Doctors and health officials who lose laptops containing patient information could face prosecution under new rules being considered by the U.K. Information Commissioner's Office (ICO).
The revelation came as the information commissioner, Richard Thomas, was questioned by the Lords' Constitution Committee which is investigating surveillance and data collection as part of its brief to report on the topic by the middle of next year.
Sanctions in England and Wales would include unlimited fines if action ended up in a crown court, or a fine of £5,000 in a lower magistrates' court. Taking such action against doctors marks a step-change in official attitudes to data theft in the U.K., and the first time punishments have included fines.
"If a doctor, or hospital [employee] leaves a laptop containing patients' records in his car and it is stolen, it is hard to see that is anything but gross negligence," The Times newspaper reported Thomas as saying.
Reaction to the proposal has been negative, many seeing it as inconsistent to pursue health workers while ignoring other public servants and private institutions. Encryption companies queued up within minutes of the report to make the obvious point that pursuing offenders shouldn't distract from the need to protect the data itself.
"Criminalizing doctors for having their laptop stolen sounds to me like cracking a nut with a sledgehammer," said Tom de Jongh of encryption vendor safeBoot.
"The fact is whenever a piece of equipment leaves the doctors environment it has the potential to go missing. With the best intentions in the world things get stolen -- this is what I call the 'human factor'. A doctor cannot guarantee that he or she will not fall victim of a crime and should not be punished for this," he said.

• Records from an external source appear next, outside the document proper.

(** [column_leb k a b]: the value of column [k] in [a] is at most the one in
    [b].  NULL sorts as larger than every value (the store's default: last
    ascending, first descending); text compares character by character. *)
Definition column_leb (k : SortBy.t) (a b : Todo.t) : bool :=
  match k with
  | SortBy.createdAt => Todo.createdAt a <=? Todo.createdAt b
  | SortBy.dueDate =>
      match Todo.dueDate a, Todo.dueDate b with
      | _, None => true
      | None, Some _ => false
      | Some x, Some y => x <=? y
      end
  | SortBy.priority =>
      priority_rank (Todo.priority a) <=? priority_rank (Todo.priority b)
  | SortBy.title => String.leb (Todo.title a) (Todo.title b)
  end.

Definition order_leb (k : SortBy.t) (o : SortOrder.t) (a b : Todo.t) : bool :=
  match o with
  | SortOrder.asc => column_leb k a b
  | SortOrder.desc => column_leb k b a
  end.

Fixpoint insert_by {A : Type} (le : A -> A -> bool) (x : A) (l : list A)
  : list A :=
  match l with
  | [] => [x]
  | y :: l' => if le x y then x :: l else y :: insert_by le x l'
  end.

(** Rows with equal keys keep their scan order (the store leaves it open). *)
Definition sort_by {A : Type} (le : A -> A -> bool) (l : list A) : list A :=
  fold_right (insert_by le) [] l.

Definition ordered (orderBy : option (SortBy.t * SortOrder.t))
  (rows : list Todo.t) : list Todo.t :=
  match orderBy with
  | None => rows
  | Some (k, o) => sort_by (order_leb k o) rows
  end.

(** ** Statements *)

(** [db.select(...).from(todos).where(w)] *)
Definition select (s : store) (w : SQL) : list Todo.t :=
  filter (holds (todoTags s) w) (todos s).

(** A row of [db.query.todos.findMany({ with: { todoTags: { with: { tag:
    true } } } })]: the todo, its association rows, each with the tag its
    [tagId] references ([null] when there is none). *)
Module WithRelations.
Record t : Set := mk {
  todo : Todo.t;
  todoTags : list (TodoTag.t * option Tag.t)
}.
End WithRelations.

Definition tag_of (s : store) (r : TodoTag.t) : option Tag.t :=
  find (fun g => Tag.id g =? TodoTag.tagId r)%string (tags s).

Definition todoTags_of (s : store) (todoId : string) : list TodoTag.t :=
  filter (fun r => TodoTag.todoId r =? todoId)%string (todoTags s).

Definition with_relations (s : store) (r : Todo.t) : WithRelations.t :=
  WithRelations.mk r
    (map (fun a => (a, tag_of s a)) (todoTags_of s (Todo.id r))).

Definition findMany (s : store) (w : SQL)
  (orderBy : option (SortBy.t * SortOrder.t)) : list WithRelations.t :=
  map (with_relations s) (ordered orderBy (select s w)).

(** The object given to [.set(...)]; an [undefined] entry ([None]) leaves the
    column alone, [Some None] writes NULL into a nullable column. *)
Module SetTodo.
Record t : Set := mk {
  title : option string;
  description : option (option string);
  completed : option bool;
  priority : option priority;
  dueDate : option (option timestamp);
  updatedAt : option timestamp
}.
End SetTodo.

PGP Corporation, also an encryption specialist, chimed in with similar thoughts. "By placing the emphasis on protecting the device - specifically laptops - rather than the confidential data itself, he could be accused of treating the symptoms of this problem, rather than providing a cure," said PGP's Jamie Cowper.
"To be entirely effective, the NHS should respond to the proposed legislation with both a programme of data security education and a systematic roll-out of data protection technology such as encryption," he added, perhaps predictably.
"Data protection needs to start within the surgery. Meaning, patient records that are not protected in line with data protection laws should simply not be allowed to be transferred on to mobile devices. Policies can be put in place to monitor and control the flow of data," suggested Alan Bentley of Lumension, formerly Patchlink.
The ICO was set up by the government as an independent body to oversee the 1998 Data Protection Act and the 2000 Freedom of Information Act. The IOC also sets rules on how organizations are allowed to monitor their staff while at work.